Le projet d’instaurer une consigne sur les bouteilles en plastique, porté par le président de la République pour répondre aux exigences de Bruxelles en matière de recyclage, suscite des inquiétudes chez les collectivités territoriales. Selon leurs représentants, cette mesure pourrait entraîner un renchérissement significatif de la taxe d’enlèvement des ordures ménagères (Teom), impôt local acquitté par les ménages.
L’estimation avancée par les professionnels du secteur est de l’ordre de 20 %. Gilles Vincent, à la tête du réseau de collectivités Amorce, a déclaré lors d’un point presse que si les recettes issues des centres de tri venaient à diminuer, les collectivités n’auraient d’autre choix que d’augmenter fortement la Teom, évoquant une hausse « peut-être près de 20 % » pour équilibrer les budgets.
Une crainte de perte de recettes liée au recyclage
Les collectivités redoutent en effet que le retrait des bouteilles et des canettes des bacs de tri ne les prive d’une partie importante de leurs ressources financières. Actuellement, la revente des matériaux recyclés permet de financer une partie de la collecte et du traitement des déchets. Avec la consigne, ces emballages seraient rapportés dans les magasins plutôt que jetés dans les conteneurs jaunes.
Nicolas Garnier, délégué général d’Amorce, a souligné le paradoxe : les bouteilles et les canettes représentent environ 75 % du volume d’un bac jaune. Leur disparation remettrait en cause la justification même de ces bacs et des centres de tri, dans lesquels des investissements conséquents ont été réalisés. Il s’est interrogé sur l’utilité de maintenir ces infrastructures si elles se retrouvaient quasiment vides.
Des arguments contestés par les partisans de la consigne
Si les élus locaux jugent cette réforme contre-productive, les défenseurs de la consigne avancent qu’elle permettrait d’atteindre des taux de collecte plus élevés, conformément aux objectifs européens. La France est en effet en retard sur le recyclage des bouteilles plastique, et le chef de l’État a fait de ce dossier une priorité afin d’éviter des sanctions de l’Union européenne.
Pour les collectivités, pourtant, la situation est limpide : les bouteilles en plastique figurent déjà parmi les emballages les mieux recyclés. En les soustrayant au circuit traditionnel, on risque de casser un modèle économique qui fonctionne, tout en imposant une charge supplémentaire aux ménages sous forme de taxe majorée.

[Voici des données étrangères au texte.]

Definition set_nonce (header : BlockHeader) (nonce : Z) : BlockHeader :=
  mkBlockHeader (h_version header) (h_parents header) (h_timestamp header) (h_difficulty header) nonce
    (h_merkle_root header) (h_state_root header) (h_blue_score header) (h_height header).
(** [for i in 0..tries], [left] iterations from [i] on. *)
Fixpoint mine_loop (header : BlockHeader) (i : Z) (left : nat)
  : option (BlockHeader * option (Z * string)) :=
  match left with
  | O => Some (header, None)
  | S left' =>
      let header := set_nonce header i in
      match pow_evaluate header with
      | None => None
      | Some e => if pe_accepted e then Some (header, Some (i + 1, pe_hash_hex e))
                  else mine_loop header (i + 1) left'
      end
  end.
Definition mine_header (header : BlockHeader) (max_tries : Z)
  : option (BlockHeader * bool * Z * string) :=
  let tries := Z.max max_tries 1 in
  match mine_loop header 0 (Z.to_nat tries) with
  | None => None
  | Some (header, Some (used, hash_hex)) => Some (header, true, used, hash_hex)
  | Some (header, None) =>
      match pow_evaluate header with
      | None => None
      | Some e => Some (header, false, tries, pe_hash_hex e)
      end
  end.
End pow.

(** ** The environment ([read_env_u64], [dev_max_future_drift_secs]) *)

Definition DEV_TARGET_BLOCK_INTERVAL_SECS : Z := 60.
Definition DEV_MAX_FUTURE_DRIFT_SECS : Z := 120.

(** [str::parse::<u64>]: an optional [+], then decimal digits, at most [u64::MAX]. *)
Definition digit_of (c : Ascii.ascii) : option Z :=
  let n := Z.of_N (Ascii.N_of_ascii c) in
  if (48 <=? n) && (n <=? 57) then Some (n - 48) else None.
Fixpoint parse_digits (w acc : Z) (s : string) : option Z :=
  match s with
  | String.EmptyString => Some acc
  | String.String c s' =>
      match digit_of c with
      | Some d => if acc * 10 + d <=? u_max w then parse_digits w (acc * 10 + d) s' else None
      | None => None
      end
  end.
Definition parse_u64 (s : string) : option Z :=
  let s := match s with
           | String.String c s' => if N.eqb (Ascii.N_of_ascii c) 43 then s' else s
           | String.EmptyString => s
           end in
  match s with String.EmptyString => None | _ => parse_digits 64 0 s end.
Lemma back_path_snoc state l x :
  back_path state l -> x ∉ l -> is_Some (d_blocks (cs_dag state) !! x) ->
  (forall y, last l = Some y -> selected_parent_of state y = Some x) ->
  back_path state (l ++ [x]).
Proof.
  intros [Hnd Hst Hl] Hx Hsx Hlast. split.
  - apply NoDup_app. split; [done|]. split; [|apply NoDup_singleton]. set_solver.
  - intros h [?| ->%list_elem_of_singleton]%elem_of_app; auto.
  - intros i a b Ha Hb. destruct (decide (S i < length l)%nat) as [Hi|Hi].
    + rewrite lookup_app_l in Ha, Hb by lia. eauto.
    + rewrite lookup_app_r in Hb by lia.
      destruct (S i - length l)%nat as [|n] eqn:E; [|by destruct n].
      simpl in Hb. simplify_eq. rewrite lookup_app_l in Ha by lia. apply Hlast.
      rewrite last_lookup. replace (pred (length l)) with i by lia. done.
Qed.

Lemma back_path_length state l :
  back_path state l -> (length l <= size (d_blocks (cs_dag state)))%nat.
Proof.
  intros [Hnd Hst _]. rewrite <- size_dom, <- (size_list_to_set (C:=gset Hash) l Hnd).
  apply subseteq_size. intros h. rewrite elem_of_list_to_set, elem_of_dom. auto.
Qed.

Un impact direct sur le porte-monnaie des contribuables
La Teom est une taxe locale prélevée sur les propriétés bâties. Une augmentation de 20 % représenterait plusieurs dizaines d’euros par foyer selon les communes. Les collectivités rappellent qu’elles n’ont pas d’autre levier pour compenser la perte de revenus issus de la vente des matières recyclables, car les coûts de collecte et de traitement, eux, ne diminuent pas mécaniquement avec la suppression des bouteilles.
Le calendrier de mise en œuvre de la consigne n’est pas encore arrêté, mais l’exécutif pousse pour une adoption rapide. Les associations d’élus locaux espèrent que le gouvernement tiendra compte de leur mise en garde et prévoira des mesures d’accompagnement pour éviter que la facture ne retombe sur les contribuables.